| Task prompt |
Copy out every line from the records that includes "match".

[Opening Given data section]

(** Signed high products from the unsigned one, modulo [2^w]. *)
Lemma mulhsu_eqw w a b : Width w -> rng w a ->
  eqw w (((a * b) >> w) - (if sgn w a <? 0 then b else 0)) ((sgn w a * b) >> w).
Proof.
  intros Hw Ha. unfold Width in Hw. rewrite (sgn_neg w a) at 2 by done.
  rewrite !Z.shiftr_div_pow2 by lia. destruct (sgn w a <? 0).
  - replace ((a - 2 ^ w) * b) with (a * b + (- b) * 2 ^ w) by lia. rewrite Z.div_add by lia.
    by replace (a * b / 2 ^ w + - b) with (a * b / 2 ^ w - b) by lia.
  - by rewrite !Z.sub_0_r.
Qed.
Lemma mulh_eqw w a b : Width w -> rng w a -> rng w b ->
  eqw w (((a * b) >> w) - (if sgn w a <? 0 then b else 0) - (if sgn w b <? 0 then a else 0))
        ((sgn w a * sgn w b) >> w).
Proof.
  intros Hw Ha Hb. rewrite mulhsu_eqw, (Z.mul_comm (sgn w a) (sgn w b)) by done.
  rewrite <- (mulhsu_eqw w b (sgn w a)) by done. rewrite (Z.mul_comm b). apply eqw_sub; [done|done|].
  destruct (sgn w b <? 0); [|done]. by rewrite eqw_sgn.
Qed.

Lemma quot_overflow w : 0 < w -> Z.quot (- 2 ^ (w - 1)) (-1) = 2 ^ (w - 1).
Proof. intros. change (-1) with (- (1)). rewrite Z.quot_opp_opp, Z.quot_1_r by lia. done. Qed.

(** The division cases of [muldiv64], [muldiv32] and [muldivw]. *)
Lemma div_signed w a b : 0 < w ->
  eqw w (if (sgn w a =? - 2 ^ (w - 1)) && (sgn w b =? -1) then - 2 ^ (w - 1) else Z.quot (sgn w a) (sgn w b))
        (Z.quot (sgn w a) (sgn w b)).
Proof.
  intros Hw. destruct (Z.eqb_spec (sgn w a) (- 2 ^ (w - 1))) as [->|]; [|done].
  destruct (Z.eqb_spec (sgn w b) (-1)) as [->|]; [|done]. cbn [andb]. rewrite quot_overflow by done.
  unfold eqw. rewrite <- (wrap_shift w (- 2 ^ (w - 1)) 1) by lia. f_equal.
  replace (2 ^ w) with (2 * 2 ^ (w - 1)); [lia|]. rewrite <- Z.pow_succ_r by lia. f_equal. lia.
Qed.
Lemma rem_signed w a b :
  (if (sgn w a =? - 2 ^ (w - 1)) && (sgn w b =? -1) then 0 else Z.rem (sgn w a) (sgn w b))
  = Z.rem (sgn w a) (sgn w b).
Proof.
  destruct (_ =? _); [|done]. destruct (Z.eqb_spec (sgn w b) (-1)) as [->|]; [|done]. cbn [andb].
  change (-1) with (- (1)). by rewrite Z.rem_opp_r, Z.rem_1_r by done.
Qed.

Lemma div_wrap w a b : 0 < w ->
  (if (sgn w a =? - 2 ^ (w - 1)) && (sgn w b =? -1) then wrap w (- 2 ^ (w - 1)) else wrap w (Z.quot (sgn w a) (sgn w b)))
  = wrap w (Z.quot (sgn w a) (sgn w b)).
Proof. intros Hw. rewrite <- (div_signed w a b) by done. by destruct (_ && _). Qed.
Lemma rem_wrap w a b : 0 < w ->
  (if (sgn w a =? - 2 ^ (w - 1)) && (sgn w b =? -1) then 0 else wrap w (Z.rem (sgn w a) (sgn w b)))
  = wrap w (Z.rem (sgn w a) (sgn w b)).
Proof.
  intros Hw. rewrite <- (rem_signed w a b). destruct (_ && _); [|done]. by rewrite wrap_mod, Z.mod_0_l by lia.
Qed.

Lemma ok_muldiv64 f3 m a b : rng 64 a -> rng 64 b -> (0x01, f3, m) ∈ Isa.m_rows ->
  eqw 64 (muldiv64 f3 a b) (Isa.sem 64 m a b).
Proof.
  intros Ha Hb Hm. unfold Isa.m_rows in Hm. repeat (apply elem_of_cons in Hm as [[= -> ->]|Hm]); [..|by inversion Hm];
    unfold muldiv64; cbn [Z.eqb Pos.eqb Isa.sem]; rewrite ?mulhu64_spec by done; unfold s64, u64; try done.
  - by rewrite !eqw_wrap, mulh_eqw by (done || apply _).
  - by rewrite !eqw_wrap, mulhsu_eqw by (done || apply _).
  - destruct (b =? 0); [done|]. by rewrite (div_wrap 64).
  - destruct (b =? 0); [done|]. by rewrite (rem_wrap 64).
Qed.

Lemma ok_muldiv32 f3 m a b : rng 32 a -> rng 32 b -> (0x01, f3, m) ∈ Isa.m_rows ->
  eqw 32 (muldiv32 f3 a b) (Isa.sem 32 m a b).
Proof.
  intros Ha Hb Hm. assert (u64 (a * b) = a * b) as Hab by (apply wrap_small; [lia|unfold rng in *; nia]).
  unfold Isa.m_rows in Hm. repeat (apply elem_of_cons in Hm as [[= -> ->]|Hm]); [..|by inversion Hm];
    unfold muldiv32; cbn [Z.eqb Pos.eqb Isa.sem]; rewrite ?Hab; unfold s32, u32; try done.
  - by rewrite eqw_wrap by (done || apply _).
  - destruct (b =? 0); [done|]. by rewrite (div_wrap 32).
  - destruct (b =? 0); [done|]. by rewrite (rem_wrap 32).
Qed.

(** ** What each instruction writes

    The value the handlers of [src/cpu.c] write to [rd] for containers [A], [B], or
    [None] where they raise an illegal-instruction trap. *)
Definition alu_result (x inst A B : Z) : option Z :=
  let op := opcode inst in
  if op =? OP_IMM then Some (default (op_imm_result x inst A) (bitmanip_imm x inst A))
  else if op =? OP_IMM_32 then
    if negb (x =? 64) then None
    else match bitmanip_imm32 inst A with
         | Some r => Some r
         | None => u64 <$> op_imm32_result inst (u32 A)
         end
  else if op =? OP_REG then
    if funct7 inst =? 0x01
    then Some (if x =? 64 then muldiv64 (funct3 inst) A B else muldiv32 (funct3 inst) (u32 A) (u32 B))
    else Some (default (op_result x inst A B) (bitmanip_op x inst A B))
  else if op =? OP_REG_32 then
    if negb (x =? 64) then None
    else if funct7 inst =? 0x01 then u64 <$> muldivw (funct3 inst) (u32 A) (u32 B)
    else match bitmanip_op32 inst A B with
         | Some r => Some r
         | None => u64 <$> op32_result inst (u32 A) (u32 B)
         end
  else None.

[Closing Given data section]

| Solution to this problem |
    else match bitmanip_imm32 inst A with
    else match bitmanip_op32 inst A B with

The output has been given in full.